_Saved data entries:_
•••••
(** [main] of generate-images-local.py. *)
Definition main_local (sys : system) : ending * list event :=
  match startup sys with
  | inl ended => ended
  | inr (images_dir, prompts, before) =>
      let '(generated, tr) := batch sys images_dir (length prompts) 0 0 prompts in
      (Returns, before ++ tr ++ [Says (CompleteBatch generated (length prompts))])
  end.

(** The calls of [generate_image] among the events. *)
Definition is_call (e : event) : bool :=
  match e with
  | Calls _ _ _ => true
  | _ => false
  end.

Definition calls (tr : list event) : list event := List.filter is_call tr.

Definition is_mkdir (e : event) : bool :=
  match e with
  | MakesDir _ => true
  | _ => false
  end.

End Driver.

(** ** Reading the events of a run *)

Module Trace.

Definition is_post (e : Client.event) : bool :=
  match e with
  | Client.Posts _ => true
  | _ => false
  end.

Definition is_copy (e : Client.event) : bool :=
  match e with
  | Client.Copies _ _ => true
  | _ => false
  end.

Definition posts (tr : list Client.event) : list Client.event :=
  List.filter is_post tr.

Definition copies (tr : list Client.event) : list Client.event :=
  List.filter is_copy tr.

(** The files the two [for] loops over the outputs look for, in the order in
    which they look. *)
Definition candidates (outs : Dict.t Client.output) : list string :=
  flat_map (fun e => (fun img => Client.output_dir +:+ Client.filename img)
                     <$> default [] (Client.images e.2)) outs.

End Trace.

(** ** A check for dangling references that can be run *)

Module Checker.

Definition reference_ok (keys : list string) (v : Py.value) : bool :=
  match v with
  | Py.VList [Py.VStr src; _] => bool_decide (src ∈ keys)
  | _ => true
  end.

Definition no_dangling (g : Api.workflow) : Prop :=
  Forall (fun e => map_Forall (fun _ v => reference_ok (Dict.keys g) v = true)
                              (Api.inputs e.2)) g.

End Checker.

(** ** More sample graphs *)

Module Fixture.

Definition node (i : Z) (ty : string) (wv : option (list Py.value))
    (ins : list Editor.input_info) : Editor.node :=
  {| Editor.id := i; Editor.type := ty; Editor.title := None;
     Editor.widgets_values := wv; Editor.inputs := Some ins |}.

(** A text encoder whose [widgets_values] is the empty list. *)
Definition empty_widgets : Editor.workflow :=
  {| Editor.nodes := Some [Sample.loader; node 6 "CLIPTextEncode" (Some []) []];
     Editor.links := Some [Sample.edge 7 12 0] |}.

(** Two nodes with the id 6, a sampler first and a text encoder last. *)
Definition twice_six : Editor.workflow :=
  {| Editor.nodes :=
       Some [node 6 "KSampler" None [Sample.slot "model" 7];
             Sample.loader;
             Sample.encoder [Sample.slot "clip" 7]];
     Editor.links := Some [Sample.edge 7 12 0] |}.

(** A slot without a [link] key and a slot whose [link] is [null]. *)
Definition unlinked (nm : string) : Editor.input_info :=
  {| Editor.name := nm; Editor.link := None |}.
Definition null_link (nm : string) : Editor.input_info :=
  {| Editor.name := nm; Editor.link := Some None |}.

(** [Sample.plain] without its [links] key. *)
Definition no_links : Editor.workflow :=
  {| Editor.nodes := Editor.nodes Sample.plain; Editor.links := None |}.

(** A server that accepts the submission as prompt [job-1], answers the
    first [quiet] polls with an empty history and every later poll with
    [answer]; [present] tells which files exist. *)
Definition answering (quiet : nat) (answer : Client.get_answer)
    (present : string -> bool) : Client.world :=
  {| Client.workflow_file := Some Sample.workflow_file;
     Client.post := fun _ => Client.PostResponse 200 "{}" (Some (Some "job-1"));
     Client.get := fun i _ =>
       if (i <? quiet)%nat then Client.GetResponse 200 (Some ∅) else answer;
     Client.path_exists := present;
     Client.copy_succeeds := fun _ _ => true |}.

(** A history in which node 9 of [job-1] has saved the two images
    [a.png] and [b.png]. *)
Definition saved : gmap string Client.history_entry :=
  {["job-1" :=
      {| Client.outputs :=
           Some [("9", {| Client.images :=
                            Some [{| Client.filename := "a.png" |};
                                  {| Client.filename := "b.png" |}] |})] |}]}.

Definition two_images : Client.get_answer := Client.GetResponse 200 (Some saved).

Definition only_b (path : string) : bool :=
  String.eqb path (Client.output_dir +:+ "b.png").

Definition nothing (path : string) : bool := false.

(** Two scenes of episode 3; the second prompt has two lines. *)
Definition scenes : list Markdown.scene :=
  [{| Markdown.number_text := "1"; Markdown.heading_rest := ": kitchen";
      Markdown.body := "  first prompt " |};
   {| Markdown.number_text := "12"; Markdown.heading_rest := EmptyString;
      Markdown.body := "second" +:+ Parser.nl +:+ "line" |}].

(** A process started with a story directory in which everything is in
    place: [files] tells which paths exist, [content] is the text of the
    prompts file and [results] what [generate_image] of
    generate-images-local.py answers for a prompt. *)
Definition process (args : list string) (files : string -> bool)
    (content : string) (results : string -> bool) : Driver.system :=
  {| Driver.argv := args;
     Driver.joinpath := fun directory name => directory +:+ "/" +:+ name;
     Driver.read_text := fun _ => Some content;
     Driver.make_dir := fun _ => true;
     Driver.server :=
       {| Client.workflow_file := Some Sample.workflow_file;
          Client.post := fun _ => Client.PostResponse 500 "busy" None;
          Client.get := fun _ _ => Client.GetRaises;
          Client.path_exists := files;
          Client.copy_succeeds := fun _ _ => true |};
     Driver.generate_local := fun prompt_text _ => results prompt_text |}.

Definition everything (path : string) : bool := true.

Definition no_prompts_file (path : string) : bool :=
  negb (String.eqb path "story/broll-prompts.md").

Definition no_workflow (path : string) : bool :=
  negb (String.eqb path Driver.workflow_path).

End Fixture.

(** * Properties *)

(** ** Dictionaries *)

Section DictFacts.
Context {V : Type}.
Implicit Types (d : Dict.t V) (k : string) (v : V).

Lemma dict_keys_set k v d :
  Dict.keys (Dict.set k v d) =
  if decide (k ∈ Dict.keys d) then Dict.keys d else Dict.keys d ++ [k].
Proof.
  unfold Dict.keys. induction d as [|[k' v'] d IH].
  - destruct (decide (k ∈ ([] : Dict.t V).*1)) as [Hin|_]; [|done].
    by apply elem_of_nil in Hin.
  - cbn [Dict.set]. destruct (decide (k = k')) as [->|Hne].
    + destruct (decide (k' ∈ ((k', v') :: d).*1)) as [_|Hnin]; [done|].
      exfalso. apply Hnin. cbn. apply elem_of_cons. by left.
    + cbn [fmap list_fmap fst]. change (list_fmap _ _ fst ?l) with (l.*1).
      rewrite IH.
      destruct (decide (k ∈ d.*1)) as [Hin|Hnin];
        destruct (decide (k ∈ k' :: d.*1)) as [Hin'|Hnin']; try done.
      * exfalso. apply Hnin'. apply elem_of_cons. by right.
      * apply elem_of_cons in Hin' as [?|?]; congruence.
Qed.
(** * Soft real-time preemptive scheduler plug-ins: model and properties

    A shallow embedding of the deadline-ordered queue sort ([pkg/deadline]),
    and of the pause/resume based EDF plug-in ([pkg/rtpreemptive]) with its
    deadline manager, preemption manager and execution-time predictor,
    followed by the properties of the design document checked against it.

    Layout: the Go runtime fragments the code relies on, the API objects,
    one module per Go package, then the theorems. *)

From Stdlib Require Import ZArith String Ascii List Lia PrimFloat.
From stdpp Require Import gmap strings list fin_maps.

Open Scope Z_scope.

(* ===================================================================== *)
(** ** Go runtime fragments *)
(* ===================================================================== *)

Module Go.

(** [time.Time] is an instant; it is kept as the number of nanoseconds
    since the zero Time (January 1, year 1, 00:00:00 UTC), so that
    [IsZero] is comparison with 0.  [time.Duration] is a nanosecond
    count.  Location and the monotonic reading play no role in [Equal],
    [Before] and [After], which compare instants. *)
Abbreviation Time := Z (only parsing).
Abbreviation Duration := Z (only parsing).

Definition Nanosecond : Duration := 1.
Definition Microsecond : Duration := 1000 * Nanosecond.
Definition Millisecond : Duration := 1000 * Microsecond.
Definition Second : Duration := 1000 * Millisecond.
Definition Minute : Duration := 60 * Second.
Definition Hour : Duration := 60 * Minute.

Definition IsZero (t : Time) : bool := t =? 0.
Definition Add (t : Time) (d : Duration) : Time := t + d.
Definition Equal (t u : Time) : bool := t =? u.
Definition Before (t u : Time) : bool := t <? u.
Definition After (t u : Time) : bool := t >? u.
•••••
_Brief:_ In the entries above, locate every line with the word "then" and copy it.

_Reply to the task:_
       if (i <? quiet)%nat then Client.GetResponse 200 (Some ∅) else answer;
  if decide (k ∈ Dict.keys d) then Dict.keys d else Dict.keys d ++ [k].
    one module per Go package, then the theorems. *)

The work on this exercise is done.